Activity — Look at the entries below and restate word for word the lines from the first through the one that has "a state monad".

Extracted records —
===

(** * Event routes of the Zoom event platform: tier limits and meeting sync

    A shallow embedding of [backend/routes/events.js] (the Express router
    for [/api/events]) together with the parts of
    [backend/services/zoomService.js] the router calls.

    - The Prisma tables [event] and [attendee] are finite maps: events are
      keyed by their id, attendees by the compound unique key
      [(email, eventId)] the route looks them up with ([email_eventId]).
    - Every [await]ed call of the route is one operation of the monad [M],
      a state monad over the store with exceptions; each operation appends
      to a log, so that the order of store and provider calls can be
      stated.
    - The Zoom provider is an oracle: each of its three calls used by the
      router either returns or throws.
    - A [Date] is the integer number of milliseconds since the epoch, or
      an Invalid Date; a request field that went through [isISO8601] is
      represented by the outcome of that check and by what [new Date]
      makes of the string. Strings are UTF-8 text.
    - The middleware in front of the handlers ([authenticateToken],
      [requireActiveSubscription]) has run: a handler starts with
      [req.user] and [req.body] at hand. *)

From Stdlib Require Import Ascii.
From stdpp Require Import gmap strings list fin_maps pretty.

Open Scope Z_scope.

(** ** Subscription tiers (SUBSCRIPTION_LIMITS) *)

Inductive Tier := TRIAL | STANDARD | PRO.

Record Limits := {
  maxEvents : Z;
  maxAttendees : Z;
  maxDuration : Z (* minutes *)
}.

Definition SUBSCRIPTION_LIMITS (t : Tier) : Limits :=
  match t with
  | TRIAL => {| maxEvents := 3; maxAttendees := 12; maxDuration := 60 |}
  | STANDARD => {| maxEvents := 10; maxAttendees := 250; maxDuration := 240 |}
  | PRO => {| maxEvents := -1; maxAttendees := 500; maxDuration := -1 |}
  end.

(** ** Rows of the two tables *)

Record Event := {
  ev_id : nat;
  ev_title : string;
  ev_description : option string;
  ev_type : string;
  ev_startTime : Z;
  ev_endTime : Z;
  ev_timezone : string;
  ev_maxAttendees : Z;
  ev_currentAttendees : Z;
  ev_dashboardTemplate : string;
  ev_settings : string;
  ev_userId : nat;
  zoomMeetingId : option string;
  zoomMeetingUrl : option string;
  zoomPassword : option string;
  zoomHostKey : option string
}.

Record Attendee := {
  at_email : string;
  at_firstName : string;
  at_lastName : string;
  at_eventId : nat;
  at_joinUrl : option string
}.

(** ** The Zoom provider *)

(** A number that may be [NaN]. *)
Inductive JsNumber := Num (n : Z) | NaN.

(** The [settings] of the payload below: six values the route fixes, and
    the [settings] of the request (a JSON text) spread over them. *)
Record MeetingSettings := {
  host_video : bool;
  participant_video : bool;
  join_before_host : bool;
  mute_upon_entry : bool;
  waiting_room : bool;
  approval_type : Z;
  spread_over : string
}.

(** The payload the create route hands to [zoomService.createMeeting]. *)
Record MeetingData := {
  md_topic : string;
  md_type : Z;
  md_start_time : Z;
  md_duration : JsNumber;
  md_timezone : string;
  md_agenda : option string;
  md_settings : MeetingSettings
}.

(** What [createMeeting] returns, restricted to the fields the route reads
    (each may be missing from the provider's answer). *)
Record ZoomMeeting := {
  zm_id : option Z;
  zm_join_url : option string;
  zm_start_url : option string;
  zm_password : option string
}.

(** The payload of [zoomService.updateMeeting]: a key is present iff the
    route assigned it. *)
Record ZoomUpdateData := {
  zu_topic : option string;
  zu_agenda : option string;
  zu_start_time : option Z;
  zu_duration : option JsNumber
}.
(** The timers of the two wrappers: the sleeping tasks are at most one of
    each kind; the [timer] cell holds a timer of [show_mean], the pending
    one if there is one; a pending timer of [show_snapshot] goes with the
    [scheduled] flag and stored arguments. *)
Definition lanes (w : World) (pm ps : option (nat * Z)) : Prop :=
  Loop.lane mean_call_it (Loop.tasks w) pm /\
  Loop.lane snapshot_call_it (Loop.tasks w) ps /\
  (forall tm, timer (Loop.cells w) = Some tm ->
     exists k, Loop.tasks w !! Loop._task tm = Some k /\ Loop.job k = mean_call_it) /\
  (forall i d, pm = Some (i, d) ->
     exists tm, timer (Loop.cells w) = Some tm /\ Loop._task tm = i) /\
  (forall i d, ps = Some (i, d) ->
     scheduled (Loop.cells w) = true /\ exists a, new_args (Loop.cells w) = Some a).

(** The cells of [throttle] among the cells of the two decorators. *)
Definition throttle_part (s : Cells) : @Throttle.Cells Change :=
  Throttle.mkCells (time_of_last_call s) (scheduled s) (new_args s).

(** The deadline of a pending timer, when it has passed by [t]. *)
Definition due_in (p : option (nat * Z)) (t : Z) : option Z :=
  match p with
  | Some (_, d) => if d <=? t then Some d else None
  | None => None
  end.

(** What running the loop until [t] does to a world [w] whose pending
    timers are [pm] and [ps], giving [w']. *)
Definition advanced (t : Z) (pm ps : option (nat * Z)) (w w' : World) : Prop :=
  lanes w' (left_over pm t) (left_over ps t) /\
  Loop.now w' = Z.max (Loop.now w) t /\
  timer (Loop.cells w') = timer (Loop.cells w) /\
  means (Loop.calls w') =
    means (Loop.calls w) ++
    match due_in pm t with
    | Some d => [(Z.max (Loop.now w) d, tt)]
    | None => []
    end /\
  match due_in ps t with
  | Some d =>
      let '(s', inv, _) :=
        Throttle.run_callback show_snapshot_returns Throttle.call_it
          (Z.max (Loop.now w) d) (throttle_part (Loop.cells w)) in
      throttle_part (Loop.cells w') = s' /\
      snapshots (Loop.calls w') =
        snapshots (Loop.calls w) ++
        match inv with
        | Some a => [(Z.max (Loop.now w) d, a)]
        | None => []
        end
  | None =>
      throttle_part (Loop.cells w') = throttle_part (Loop.cells w) /\
      snapshots (Loop.calls w') = snapshots (Loop.calls w)
  end.

(** A world of the two wrappers next to a world of [throttle] alone that
    has seen the same calls of [show_snapshot]. *)
Definition throttle_twin (w : World) (ps : option (nat * Z))
    (wT : @Throttle.World Change) : Prop :=
  Loop.now w = Loop.now wT /\
  throttle_part (Loop.cells w) = Loop.cells wT /\
  snapshots (Loop.calls w) = Loop.calls wT /\
  match ps with
  | Some (_, d) => exists i, Loop.sole_sleeper (Loop.tasks wT) i d Throttle.call_it
  | None => Loop.quiet (Loop.tasks wT)
  end.
(** * KeyClaim TypeScript SDK: the challenge/response client

    A shallow embedding of [KeyClaimClient] (constructor, [createChallenge],
    [generateResponse], [validateChallenge], [validate], [handleError]) and
    of the host functions it calls ([crypto.createHash('sha256')],
    [crypto.createHmac('sha256', key)], [digest('hex')], [JSON.stringify]).

    Conventions.
    - A JavaScript string is the [string] of its UTF-8 bytes, which is what
      [update] feeds to the digest; concatenation is [append].
    - A 32-bit word is a [Z] in [0, 2^32); additions wrap explicitly.
    - A byte is a [Z] in [0, 256).
    - [undefined] for an optional field or argument is [None]. *)

From Stdlib Require Import ZArith String Ascii Bool List Lia.
From Stdlib Require Import DecimalString.
Import ListNotations.

Set Warnings "-register-all".

Local Open Scope Z_scope.

(** ** SHA-256 (FIPS 180-4), as computed by [crypto.createHash('sha256')] *)

Module Sha256.

Definition wrap (x : Z) : Z := x mod 2 ^ 32.

Definition add32 (x y : Z) : Z := wrap (x + y).

Definition rotr (n x : Z) : Z :=
  Z.lor (Z.shiftr x n) (wrap (Z.shiftl x (32 - n))).

Definition shr (n x : Z) : Z := Z.shiftr x n.

Definition not32 (x : Z) : Z := Z.lxor x 0xffffffff.

Definition Ch (x y z : Z) : Z :=
  Z.lxor (Z.land x y) (Z.land (not32 x) z).

Definition Maj (x y z : Z) : Z :=
  Z.lxor (Z.lxor (Z.land x y) (Z.land x z)) (Z.land y z).

Definition bsig0 (x : Z) : Z :=
  Z.lxor (Z.lxor (rotr 2 x) (rotr 13 x)) (rotr 22 x).

Definition bsig1 (x : Z) : Z :=
  Z.lxor (Z.lxor (rotr 6 x) (rotr 11 x)) (rotr 25 x).

Definition ssig0 (x : Z) : Z :=
  Z.lxor (Z.lxor (rotr 7 x) (rotr 18 x)) (shr 3 x).

Definition ssig1 (x : Z) : Z :=
  Z.lxor (Z.lxor (rotr 17 x) (rotr 19 x)) (shr 10 x).

(** The first 64 primes: trial division by the primes found so far. *)
Fixpoint primes_from (fuel : nat) (count : nat) (candidate : Z) (found : list Z) : list Z :=
  match fuel, count with
  | O, _ => rev found
  | _, O => rev found
  | S fuel', S count' =>
      if existsb (fun p => candidate mod p =? 0) found
      then primes_from fuel' count (candidate + 1) found
      else primes_from fuel' count' (candidate + 1) (candidate :: found)
  end.

Definition first_primes (count : nat) : list Z := primes_from 400 count 2 [].

(** The integer cube root of a number below [2^108], by bisection. *)
Definition cube_root (n : Z) : Z :=
  fst (Nat.iter 36
         (fun bounds : Z * Z =>
            let (lo, hi) := bounds in
            let mid := (lo + hi) / 2 in
            if mid * mid * mid <=? n then (mid, hi) else (lo, mid))
         (0, 2 ^ 36)).

(** Section 4.2.2: the first 32 bits of the fractional parts of the cube
    roots of the first 64 primes. *)
Definition round_constants : list Z :=
  Eval vm_compute in map (fun p => wrap (cube_root (p * 2 ^ 96))) (first_primes 64).

(** The eight working variables, and the running hash value. *)
Record regs : Type := Regs {
  ra : Z; rb : Z; rc : Z; rd : Z; re : Z; rf : Z; rg : Z; rh : Z
}.
(** The first item that does not carry an integer price decides the
    exception when every turn on it raises. *)
Lemma calculate_total_first_failing pre item rest e :
  Forall (λ item, has_int_price item = true) pre →
  (∀ acc, sum_step acc item = Raise e) →
  calculate_total (pre ++ item :: rest) = Raise e.
Proof.
  intros Hpre Hstep.
  destruct (calculate_total_failing_item pre item rest e Hstep)
    as (_ & _ & Hint & _).
  exact (Hint Hpre).
Qed.

End SumPrices.

(** C6: the empty sequence gives 0. *)
Theorem calculate_total_nil : calculate_total [] = Ok (VInt 0).
Proof. reflexivity. Qed.

(** C1 (as amended): when every item carries an integer price ([int], or
    [bool] counted as 0 and 1), [calculate_total] returns the arithmetic
    sum of exactly the prices that are strictly greater than zero; an item
    whose price is zero or negative adds nothing, the total is the one of
    the sequence without it. *)
Theorem calculate_total_positive_sum (items : list pyval) :
  Forall (λ item, has_int_price item = true) items →
  calculate_total items = Ok (VInt (positive_price_sum items)) ∧
  (∀ pre item post z,
      items = pre ++ item :: post → int_price item = Some z → z ≤ 0 →
      calculate_total items = calculate_total (pre ++ post)).
Proof.
  intros Hitems. split.
  - unfold calculate_total. rewrite (sum_prices_int _ _ Hitems). reflexivity.
  - intros pre item post z -> Hprice Hz.
    apply Forall_app in Hitems as [Hpre _].
    unfold calculate_total. rewrite !sum_prices_app, (sum_prices_int _ _ Hpre).
    simpl. rewrite (sum_step_int _ _ _ Hprice).
    destruct (Z.ltb_spec 0 z); [lia | reflexivity].
Qed.

Lemma calculate_total_positive_sum_witness :
  Forall (λ item, has_int_price item = true)
    [VDict {[ "price" := VInt 5 ]}; VDict {[ "price" := VInt (-3) ]};
     VDict {[ "price" := VInt 2 ]}] ∧
  positive_price_sum
    [VDict {[ "price" := VInt 5 ]}; VDict {[ "price" := VInt (-3) ]};
     VDict {[ "price" := VInt 2 ]}] = 7 ∧
  calculate_total
    [VDict {[ "price" := VInt 5 ]}; VDict {[ "price" := VInt (-3) ]};
     VDict {[ "price" := VInt 2 ]}] = Ok (VInt 7).
Proof.
  assert (Hitems : Forall (λ item, has_int_price item = true)
    [VDict {[ "price" := VInt 5 ]}; VDict {[ "price" := VInt (-3) ]};
     VDict {[ "price" := VInt 2 ]}]) by (repeat constructor).
  split; [exact Hitems|]. split; [vm_compute; reflexivity|].
  exact (proj1 (calculate_total_positive_sum _ Hitems)).
Defined.

(** C1 as stated fails on numeric prices that are not all integers.  On
    [[{'price': 10**400}, {'price': 0.5}]] both prices are numbers, yet the
    addition of the float to the integer total raises [OverflowError] and
    nothing is returned.  On [[{'price': 1e16}, {'price': 1.0}]] the total
    returned is [1e16], the first price alone, although the second price is
    greater than zero: the float sum is rounded. *)
Lemma calculate_total_positive_sum_counterexample :
  Forall (λ item, has_numeric_price item = true)
    [VDict {[ "price" := VInt (10 ^ 400) ]}; VDict {[ "price" := VFloat 0.5 ]}] ∧
  calculate_total
    [VDict {[ "price" := VInt (10 ^ 400) ]}; VDict {[ "price" := VFloat 0.5 ]}]
  = Raise OverflowError ∧
  Forall (λ item, has_numeric_price item = true)
    [VDict {[ "price" := VFloat 1e16 ]}; VDict {[ "price" := VFloat 1 ]}] ∧
  py_gt_zero (VFloat 1) = Ok true ∧
  calculate_total
    [VDict {[ "price" := VFloat 1e16 ]}; VDict {[ "price" := VFloat 1 ]}]
  = Ok (VFloat 1e16).
Proof.
  split; [repeat constructor|].
  split; [vm_compute; reflexivity|].
  split; [repeat constructor|].
  split; vm_compute; reflexivity.
Qed.

(** C10 (as amended): on two sequences whose items all carry integer
    prices ([int] or [bool]), the total of the concatenation is the sum of
    the two totals. *)
Theorem calculate_total_app (xs ys : list pyval) :
  Forall (λ item, has_int_price item = true) xs →
  Forall (λ item, has_int_price item = true) ys →
  ∃ a b, calculate_total xs = Ok (VInt a) ∧
         calculate_total ys = Ok (VInt b) ∧
         calculate_total (xs ++ ys) = Ok (VInt (a + b)).
Proof.
  intros Hxs Hys.
  exists (positive_price_sum xs), (positive_price_sum ys).
  unfold calculate_total. rewrite sum_prices_app.
  rewrite (sum_prices_int _ _ Hxs), (sum_prices_int ys 0 Hys). simpl.
  rewrite (sum_prices_int _ _ Hys). simpl.
  repeat split.
Qed.

Lemma calculate_total_app_witness :
  Forall (λ item, has_int_price item = true)
    [VDict {[ "price" := VInt 5 ]}; VDict {[ "price" := VInt (-3) ]}] ∧
  Forall (λ item, has_int_price item = true)
    [VDict {[ "price" := VBool true ]}; VDict {[ "price" := VInt 2 ]}] ∧
  ∃ a b,
    calculate_total
      [VDict {[ "price" := VInt 5 ]}; VDict {[ "price" := VInt (-3) ]}] = Ok (VInt a) ∧
    calculate_total
      [VDict {[ "price" := VBool true ]}; VDict {[ "price" := VInt 2 ]}] = Ok (VInt b) ∧
    calculate_total
      ([VDict {[ "price" := VInt 5 ]}; VDict {[ "price" := VInt (-3) ]}] ++
       [VDict {[ "price" := VBool true ]}; VDict {[ "price" := VInt 2 ]}])
    = Ok (VInt (a + b)).
Proof.
  assert (Hxs : Forall (λ item, has_int_price item = true)
    [VDict {[ "price" := VInt 5 ]}; VDict {[ "price" := VInt (-3) ]}])
    by (repeat constructor).
  assert (Hys : Forall (λ item, has_int_price item = true)
    [VDict {[ "price" := VBool true ]}; VDict {[ "price" := VInt 2 ]}])
    by (repeat constructor).
  split; [exact Hxs|]. split; [exact Hys|].
  exact (calculate_total_app _ _ Hxs Hys).
Defined.

(** C10 as stated fails on float prices.  With
    [xs = [{'price': 1e16}, {'price': 1.0}]] and
    [ys = [{'price': 1.0}, {'price': 1.0}]] every price is a number, the
    total of [xs] is [1e16], the total of [ys] is [2.0] and their sum is
    [10000000000000002.0], yet the total of [xs ++ ys] is [1e16]. *)
Lemma calculate_total_app_counterexample :
  Forall (λ item, has_numeric_price item = true)
    [VDict {[ "price" := VFloat 1e16 ]}; VDict {[ "price" := VFloat 1 ]}] ∧
  Forall (λ item, has_numeric_price item = true)
    [VDict {[ "price" := VFloat 1 ]}; VDict {[ "price" := VFloat 1 ]}] ∧
  calculate_total
    [VDict {[ "price" := VFloat 1e16 ]}; VDict {[ "price" := VFloat 1 ]}]
  = Ok (VFloat 1e16) ∧
  calculate_total
    [VDict {[ "price" := VFloat 1 ]}; VDict {[ "price" := VFloat 1 ]}]
  = Ok (VFloat 2) ∧
  py_add (VFloat 1e16) (VFloat 2) = Ok (VFloat 10000000000000002) ∧
  calculate_total
    ([VDict {[ "price" := VFloat 1e16 ]}; VDict {[ "price" := VFloat 1 ]}] ++
     [VDict {[ "price" := VFloat 1 ]}; VDict {[ "price" := VFloat 1 ]}])
  = Ok (VFloat 1e16) ∧
  (10000000000000002 =? 1e16)%float = false.
Proof.
  split; [repeat constructor|].
  split; [repeat constructor|].
  repeat split; vm_compute; reflexivity.
Qed.

(** C4 (as amended): when some item lacks the price field the call returns
    no sum, not even a partial one: it raises.  It raises the [KeyError]
    for ['price'] whenever the items before that item are summed without
    error, in particular whenever they all carry integer prices.  When the
    items before it raise, what they raise is what the call raises; it is
    the [TypeError] of the comparison with zero when the first item without
    an integer price holds a price that is not a number. *)
Theorem calculate_total_missing_price (pre post : list pyval) (item : pyval) :
  lacks_price item = true →
  (∃ e, calculate_total (pre ++ item :: post) = Raise e) ∧
  (∀ v, calculate_total pre = Ok v →
        calculate_total (pre ++ item :: post) = Raise (KeyError "price")) ∧
  (Forall (λ item, has_int_price item = true) pre →
   calculate_total (pre ++ item :: post) = Raise (KeyError "price")) ∧
  (∀ e, calculate_total pre = Raise e →
        calculate_total (pre ++ item :: post) = Raise e) ∧
  (∀ pre1 bad pre2,
      pre = pre1 ++ bad :: pre2 →
      Forall (λ item, has_int_price item = true) pre1 →
      nonnumeric_price bad = true →
      calculate_total (pre ++ item :: post)
      = Raise (TypeError (UnsupportedOperand ">"))).
Proof.
  intros Hitem.
  destruct (calculate_total_failing_item pre item post (KeyError "price"))
    as (Hraise & Hok & Hint & Hpre).
  { intros acc. apply sum_step_lacks, Hitem. }
  repeat (split; [assumption|]).
  intros pre1 bad pre2 -> Hpre1 Hbad. apply Hpre.
  apply calculate_total_first_failing; [exact Hpre1|].
  intros acc. apply sum_step_nonnumeric, Hbad.
Qed.

Lemma calculate_total_missing_price_witness :
  lacks_price (VDict {[ "name" := VStr "pen" ]}) = true ∧
  calculate_total
    ([VDict {[ "price" := VInt 5 ]}] ++
     VDict {[ "name" := VStr "pen" ]} :: [VDict {[ "price" := VInt 2 ]}])
  = Raise (KeyError "price") ∧
  calculate_total
    ([VDict {[ "price" := VInt 5 ]}; VDict {[ "price" := VStr "x" ]}] ++
     VDict {[ "name" := VStr "pen" ]} :: [])
  = Raise (TypeError (UnsupportedOperand ">")).
Proof.
  assert (Hitem : lacks_price (VDict {[ "name" := VStr "pen" ]}) = true)
    by reflexivity.
  split; [exact Hitem|]. split.
  - destruct (calculate_total_missing_price
                [VDict {[ "price" := VInt 5 ]}] [VDict {[ "price" := VInt 2 ]}]
                _ Hitem) as (_ & _ & Hint & _).
    apply Hint. repeat constructor.
  - destruct (calculate_total_missing_price
                [VDict {[ "price" := VInt 5 ]}; VDict {[ "price" := VStr "x" ]}] []
                _ Hitem) as (_ & _ & _ & _ & Hbad).
    apply (Hbad [VDict {[ "price" := VInt 5 ]}] (VDict {[ "price" := VStr "x" ]}) []).
    + reflexivity.
    + repeat constructor.
    + reflexivity.
Defined.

===

Answer space —
(** * Event routes of the Zoom event platform: tier limits and meeting sync

    A shallow embedding of [backend/routes/events.js] (the Express router
    for [/api/events]) together with the parts of
    [backend/services/zoomService.js] the router calls.

    - The Prisma tables [event] and [attendee] are finite maps: events are
      keyed by their id, attendees by the compound unique key
      [(email, eventId)] the route looks them up with ([email_eventId]).
    - Every [await]ed call of the route is one operation of the monad [M],
      a state monad over the store with exceptions; each operation appends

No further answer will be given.